The National Archives has revealed on it website that one of the earliest surviving public records – Domesday Book – is going to be loaned to Lincoln Castle as part of a major exhibition for 2017.

The iconic document that was commissioned in 1086 by William I, the Norman king best known as William the Conqueror, to give him an insight into his new realm by recording the taxable value and resources of all the boroughs and manors in England is to travel North. The document will be on loan to Lincoln Castle from its permanent home at The National Archives in Kew. It will be on display in the Magna Carta vault from 27 May to 3 September along with a number of local and national treasures showcased as part of the exhibition ‘Battles and Dynasties’.

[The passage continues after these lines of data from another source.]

(* ===== verification/ProbeExamples.v ===== *)
(** * A pass over a small machine

    Backends of a disk with one partition that is the member of an MD array with
    a mounted Btrfs file system, and providers that disagree: witnesses for the
    theorems about the probe, and a member no endpoint lists. *)

From S2P Require Import Prelude Model Reach Graph GraphOrder GraphValid State Observe Json Correlate.
From S2P Require Import Recipes Scope Bindings Native ProbeNames ProbeBlock.
From S2P Require Import ProbeTopology Lsblk Targets Assemble ProbeProps.
From S2P Require Import NativeLayers AssembleProps Checkpoint Registry Adapters.

#[local] Open Scope string_scope.
#[local] Open Scope list_scope.

#[local] Instance probe_uuids : UuidText := {| parse_uuid := λ _, None; hyphenated := λ _, "id" |}.
#[local] Instance probe_texts : ProbeText :=
  {| debug_path := λ path, path; debug_node := λ _, "node"; luks_error_text := λ _, "error" |}.

(** ** The machine *)

(** A loaded library; with [true], libblkid still has a device in its cache
    that is gone. *)
Abbreviation Handle := bool (only parsing).

#[local] Instance machine_loader : Loader unit Handle :=
  {| dlopen := λ _ s, (s, Err tt); exports := λ _ _, true; file_metadata := λ _ _, None |}.
#[local] Instance machine_text : NativeText := λ _, "native error".

Definition raw_device (name devtype minor : string) : UdevDeviceRaw :=
  UdevDeviceRaw.mk (Some ("/dev/" +:+ name)) (Some name) (Some devtype)
    (λ key, (list_to_map [("MAJOR", "8"); ("MINOR", minor); ("DEVLINKS", "/dev/disk/by-id/a  /dev/disk/by-path/b");
                          ("ID_MODEL", " Model ")] : gmap string string) !! key)
    (λ key, (list_to_map [("size", "2048"); ("queue/logical_block_size", "512"); ("ro", "0")] : gmap string string)
              !! key).
Definition raw_devices : gmap string UdevDeviceRaw :=
  list_to_map [("/sys/sda", raw_device "sda" "disk" "0"); ("/sys/sda1", raw_device "sda1" "partition" "1");
               ("/sys/md127", raw_device "md127" "disk" "2")].

#[local] Instance machine_udev : UdevLibrary Handle := {|
  udev_new := λ _, true;
  udev_enumerate_new := λ _, true;
  udev_enumerate_add_match_subsystem := λ _ _, 0%Z;
  udev_enumerate_scan_devices := λ _, 0%Z;
  udev_enumerate_list := λ _, [Some "/sys/sda"; None; Some "/sys/sda1"; Some "/sys/gone"; Some "/sys/md127"];
  udev_device_new_from_syspath := λ _ syspath, raw_devices !! syspath |}.

#[local] Instance machine_udev_laws : UdevLaws Handle.
Proof.
  intros library syspath device node Hd Hn. change (raw_devices !! syspath = Some device) in Hd.
  apply elem_of_list_to_map_2 in Hd.
  repeat (apply elem_of_cons in Hd as [[= -> ->]|Hd]); [..|by apply elem_of_nil in Hd];
    injection Hn as <-; by vm_compute.
Qed.

(** Only the disk can be opened; the second entry of its table is null. *)
#[local] Instance machine_fdisk : FdiskLibrary Handle := {|
  fdisk_new_context := λ _, true;
  fdisk_assign_device := λ _ path _, if bool_decide (path = "/dev/sda") then 0%Z else (-13)%Z;
  fdisk_get_label := λ _ _, Some (Some "gpt");
  fdisk_get_partitions := λ _ _, (0%Z, Some [Some (FdiskPartitionRaw.mk 0 34 1024 None None None 0); None]);
  fdisk_get_sector_size := λ _ _, 512%N |}.

#[local] Instance machine_blkid : BlkidLibrary Handle := {|
  blkid_get_cache := λ _, (0%Z, true);
  blkid_probe_all := λ _, 0%Z;
  blkid_dev_iterate := λ stale, Some
    ([Some (BlkidDevRaw.mk (Some "/dev/sda1") (Some [(Some "TYPE", Some "linux_raid_member")])); None;
      Some (BlkidDevRaw.mk (Some "/dev/md127") (Some [(Some "TYPE", Some "btrfs"); (Some "UUID", Some "fs")]))] ++
     if (stale : bool) then [Some (BlkidDevRaw.mk (Some "/dev/sdz1") (Some [(Some "TYPE", Some "linux_raid_member")]))]
     else []) |}.

#[local] Instance machine_mdraid : MdraidLibrary Handle := {|
  bd_md_init := λ _, 1%Z;
  bd_md_detail := λ _ _, Some (DetailRaw.mk None (Some "raid1") 1048576 1 1 1 1 0 0 1 (Some "aa:bb"));
  bd_md_examine := λ _ _, Some (ExamineRaw.mk None 1 1048576 (Some "AABB") 0 None 0 None 0);
  bd_md_get_status := λ _ _, None;
  bd_md_get_bitmap_location := λ _ _, None |}.

Definition machine_array : MdraidArrayEntry :=
  MdraidArrayEntry.mk "/dev/md127" "raid1" None (Some "aa:bb") 1048576 1 1 1 1 0 0 true None None.
Definition machine_member (device : Path) : MdraidMemberEntry :=
  MdraidMemberEntry.mk device None (Some "AABB") None None 0 1 1048576 0 0.
Definition machine_filesystem : BtrfsFilesystemEntry :=
  BtrfsFilesystemEntry.mk "/dev/md127" "fs" (Some "data") 1 0 [BtrfsDeviceEntry.mk 1 "/dev/md127" 1048576 0].

(** The other libraries. *)
Definition machine_others : LibraryProbes (L := Handle) := {|
  library_udev := λ _, Ok [];
  library_fdisk := λ _ _, Ok [];
  library_blkid := λ _, Ok [];
  library_cryptsetup := λ _ _, Ok [];
  library_devmapper := λ _, Err NativeProbeError.LibraryRequired;
  library_loop := λ _ _, Ok [];
  library_swap := λ _ _, Ok [];
  library_multipath := λ _, Ok (MultipathEntry.mk []);
  library_mdraid := λ _ _ _, Ok (MdraidEntry.mk [] []);
  library_lvm := λ _, Ok (LvmEntry.mk [] [] []);
  library_btrfs_filesystems := λ devices _,
    Ok (List.filter (λ f, existsb (λ d, bool_decide (components d.(BtrfsDeviceEntry.path) ∈ devices))
                            f.(BtrfsFilesystemEntry.devices)) [machine_filesystem]);
  library_libmount := λ _, Ok [LibmountEntry.mk "/dev/md127" "/srv" "btrfs" ["rw"];
                               LibmountEntry.mk "/dev/sdz9" "/mnt" "ext4" ["rw"]];
  library_btrfs := λ _ _, Ok [BtrfsEntry.mk "/srv" [BtrfsSubvolumeEntry.mk 256 "home" false false]];
  library_zfs := λ _, Err NativeProbeError.LibraryRequired;
  library_nvme := λ _, Ok (NvmeEntry.mk []) |}.

Definition machine_system (stale : Handle) : NativeSystem Handle :=
  let backend := RegisteredBackend.mk (BackendManifest.mk "backend" None None []) []
    (LoadedBackendAccess.Library (LoadedLibrary.mk stale [])) in
  NativeSystem.mk backend backend backend backend backend backend backend backend backend backend backend
    backend backend backend backend.
Abbreviation machine stale := (discovery_backends machine_others (machine_system stale)) (only parsing).

(** What the adapters make of the answers: links and names are split and
    trimmed, null entries are skipped, and numbers count from one. *)
Example machine_discovery :
  (∃ disk partition array, @probe_udev_blocks (machine false) = Ok [disk; partition; array] ∧
     disk.(UdevBlockEntry.aliases) = ["/dev/disk/by-id/a"; "/dev/disk/by-path/b"] ∧
     disk.(UdevBlockEntry.model) = Some "Model" ∧ disk.(UdevBlockEntry.logical_block_size) = Some 512%N) ∧
  @probe_fdisk_partitions (machine false) ["/dev/sda"; "/dev/md127"] =
    Ok [FdiskTable.mk "/dev/sda" (Some "gpt") 512 [FdiskPartition.mk 1 34 1024 None None None false]] ∧
  @probe_mdraid (machine false) ["/dev/md127"] ["/dev/sda1"] =
    Ok (MdraidEntry.mk [machine_array] [machine_member "/dev/sda1"]).
Proof. split_and!; [eexists _, _, _; split_and!|..]; by vm_compute. Qed.

(** The pass succeeds; the missing backends and the unknown mount are reported. *)
Example machine_pass (stale : Handle) :
  match @probe_system _ (machine stale) _ with
  | Ok state => size state.(ProviderState.graph).(NodeGraph.nodes) = 7%nat ∧
                length state.(ProviderState.graph).(NodeGraph.dependencies) = (if stale then 8 else 7)%nat ∧
                length state.(ProviderState.diagnostics) = 3%nat
  | Err _ => False
  end.
Proof. destruct stale; vm_compute; auto. Qed.

(** Witness of [native_state_joined]: the device that is gone is the one loose
    end. *)
Lemma native_state_joined_witness :
  match @probe_system _ (machine true) _ with
  | Ok state => joined_but (@unlisted_member (machine true)) (@unasked_filesystem (machine true))
                  state.(ProviderState.graph)
  | Err _ => False
  end.
Proof.
  destruct (@probe_system _ (machine true) _) as [state|] eqn:Hpass.
  - exact (proj1 (native_state_joined machine_others (machine_system true) state Hpass)).
  - pose proof (machine_pass true) as Hok. rewrite Hpass in Hok. exact Hok.
Defined.

(** Whether a graph is joined, decided. *)
Definition known_node (g : NodeGraph) (id : NodeId) : bool := bool_decide (is_Some (g.(NodeGraph.nodes) !! id)).
Definition is_joined (g : NodeGraph) : bool :=
  forallb (λ d, known_node g d.(Dependency.from_) && known_node g d.(Dependency.to)) g.(NodeGraph.dependencies) &&
  forallb (λ r, known_node g r.(Relation.from_) && known_node g r.(Relation.to)) g.(NodeGraph.relations).

Lemma is_joined_joined g : is_joined g = true → joined g.
Proof.
  unfold is_joined, known_node. intros [Hd Hr]%andb_prop. rewrite forallb_forall in Hd, Hr. split.
  - intros d [Hf Ht]%list_elem_of_In%Hd%andb_prop. by apply bool_decide_eq_true in Hf, Ht; split; left.
  - intros r [Hf Ht]%list_elem_of_In%Hr%andb_prop. by apply bool_decide_eq_true in Hf, Ht; split; left.
Qed.

(** The loose end is there. *)
Example machine_stale :
  match @probe_system _ (machine true) _ with
  | Ok state => is_joined state.(ProviderState.graph) = false
  | Err _ => False
  end.
Proof. by vm_compute. Qed.

(** A member udev does not list: the array of the machine, without its disk. *)
Lemma md_member_unlisted_witness :
  validate_structure
    (enrich_mdraid (MdraidEntry.mk [machine_array] [machine_member "/dev/sdz1"]) graph_new).1 ≠ Ok tt.
Proof.
  apply (md_member_unlisted _ _ (machine_member "/dev/sdz1")).
  - left.
  - by vm_compute; eexists.
  - intros [? Hn]. discriminate Hn.
  - intros a ->%list_elem_of_singleton. by vm_compute.
Defined.

(** ** Recorded output *)

Definition lsblk_disk : LsblkDevice :=
  let device name type fstype pttype children :=
    LsblkDevice.mk name None None 1048576 type None None None None fstype None None pttype None None None None None
      children in
  device "sda" "disk" None (Some "gpt") [device "sda1" "part" (Some "ext4") None []].

(** Witness of [recorded_graph_joined]: a mounted partition. *)
Lemma recorded_graph_joined_witness :
  let state := assemble_linux_block_state [lsblk_disk] None
    (Some [FilesystemEntry.mk "/srv" "/dev/sda1" "ext4" (Some "rw,noatime") None]) in
  size state.(ProviderState.graph).(NodeGraph.nodes) = 4%nat ∧
  joined state.(ProviderState.graph) ∧
  has_node state.(ProviderState.graph) (content_node_id "/dev/sda1").
Proof.
  split; [by vm_compute|].
  destruct (recorded_graph_joined [lsblk_disk] None
    (Some [FilesystemEntry.mk "/srv" "/dev/sda1" "ext4" (Some "rw,noatime") None])) as [Hj Hm].
  split; [exact Hj|]. eapply Hm; [left|by vm_compute].
Defined.

(** ** Providers that disagree *)

Definition group_node (name : string) : Node := plain_node (NodeKind.LvmVg name None) (Some 1024%N) [].
Definition group_record : LvmVgObservation :=
  LvmVgObservation.mk 7 (LvmVgEntry.mk "vg" "uuid" 1024 4 512 1 false).

(** It reports a group under an identity, and its capacity. *)
Definition reporting (id responsibility : string) (node : NodeId) (name : string) : StateProvider :=
  StateProvider.mk id responsibility ProviderConnectionKind.BuiltIn
    (Ok (ProviderState.mk (NodeGraph.mk {[node := group_node name]} [] []) []
           [LvmVgObservation.mk node (LvmVgEntry.mk name "uuid" 1024 4 512 1 false)] None [])).
Definition failing (id responsibility : string) : StateProvider :=
  StateProvider.mk id responsibility ProviderConnectionKind.Process
    (Err (ProviderProbeError.mk "probe.failed" "no access")).

(** Two disagree about node 7, agree about node 8 and two claim one
    responsibility. *)
Definition disagreeing : list StateProvider :=
  [reporting "a" "lvm" 7 "vg"; reporting "b" "other" 7 "renamed"; reporting "c" "third" 8 "vg2";
   failing "d" "network"; failing "e" "shared"; reporting "f" "shared" 9 "vg3"].

Lemma disagreeing_contested : contested (consulted disagreeing) 7.
Proof.
  exists (group_node "vg"), (group_node "renamed").
  split_and!; [vm_compute; repeat constructor|vm_compute; repeat constructor|done].
Qed.

Example disagreeing_records : (probe_with_observations disagreeing).2 =
  [LvmVgObservation.mk 8 (LvmVgEntry.mk "vg2" "uuid" 1024 4 512 1 false)].
Proof. by vm_compute. Qed.

(** Witness of [assembled_state_spec]: the first report of node 7 stands, and its
    capacity is withheld. *)
Lemma assembled_state_spec_witness :
  let '(state, records) := probe_with_observations disagreeing in
  state.(CurrentState.graph).(NodeGraph.nodes) !! 7%N = Some (group_node "vg") ∧
  group_record ∉ records ∧ records ≠ [].
Proof.
  pose proof disagreeing_records as Hrecords.
  destruct (probe_with_observations disagreeing) as [state records] eqn:Hp.
  destruct (assembled_state_spec disagreeing state records Hp) as [Hn Hr]. split_and!.
  - rewrite Hn. by vm_compute.
  - intros [Hno _]%Hr. apply Hno, disagreeing_contested.
  - simpl in Hrecords. by rewrite Hrecords.
Defined.

(** Witness of [assembly_diagnoses]: the disagreement, the failed provider and
    the shared responsibility are in the state. *)
Lemma assembly_diagnoses_witness :
  let '(state, _) := probe_with_observations disagreeing in
  (∃ d, d ∈ state.(CurrentState.diagnostics) ∧ mentions_conflict 7 d) ∧
  provider_failure (failing "d" "network") (ProviderProbeError.mk "probe.failed" "no access")
    ∈ state.(CurrentState.diagnostics).
Proof.
  destruct (probe_with_observations disagreeing) as [state records] eqn:Hp.
  destruct (assembly_diagnoses disagreeing state records Hp) as [Hc Hd].
  split; [apply Hc, disagreeing_contested|].
  refine (proj2 (Hd (failing "d" "network") _) _); [unfold disagreeing; repeat constructor|].
  apply consulted_elem. split; [unfold disagreeing; repeat constructor|by vm_compute].
Defined.

(** Witness of [assembled_graph_joined]: the machine's pass and the mounts. *)
Lemma assembled_graph_joined_witness :
  joined (probe_current
    [StateProvider.mk "native" "storage" ProviderConnectionKind.BuiltIn (@probe_system _ (machine false) _);
     StateProvider.mk "libmount" "mounts" ProviderConnectionKind.BuiltIn (@probe_mounts (machine false))])
    .(CurrentState.graph).
Proof.
  apply assembled_graph_joined.
  intros p c [->|[->|[]%elem_of_nil]%elem_of_cons]%elem_of_cons; unfold contribution; cbn [StateProvider.answer].
  - assert (match @probe_system _ (machine false) _ with
            | Ok state => is_joined state.(ProviderState.graph) = true | Err _ => False end) as Hj
      by (vm_compute; reflexivity).
    destruct (@probe_system _ (machine false) _) as [state|]; [|done]. intros [= <-]. by apply is_joined_joined.
  - intros [= <-]. exact joined_empty.
Defined.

Read more on TNA’s website:
http://www.nationalarchives.gov.uk/about/news/domesday-loan-to-lincoln-castle/

 

Green fingers run in the family for the presenter of the Chelsea Flower Show

Well that, sadly, was the last in the series of the UK edition of Who Do You Think You Are?

In Wednesday’s show we saw Sophie Raworth discover that green fingers ran in her family. There was also a very interesting insight into the Priestly riots against Nonconformists in Birmingham in 1791. Sadly it had a bearing on her ancestors as they migrated to New York in search of a better life. something that was not to be.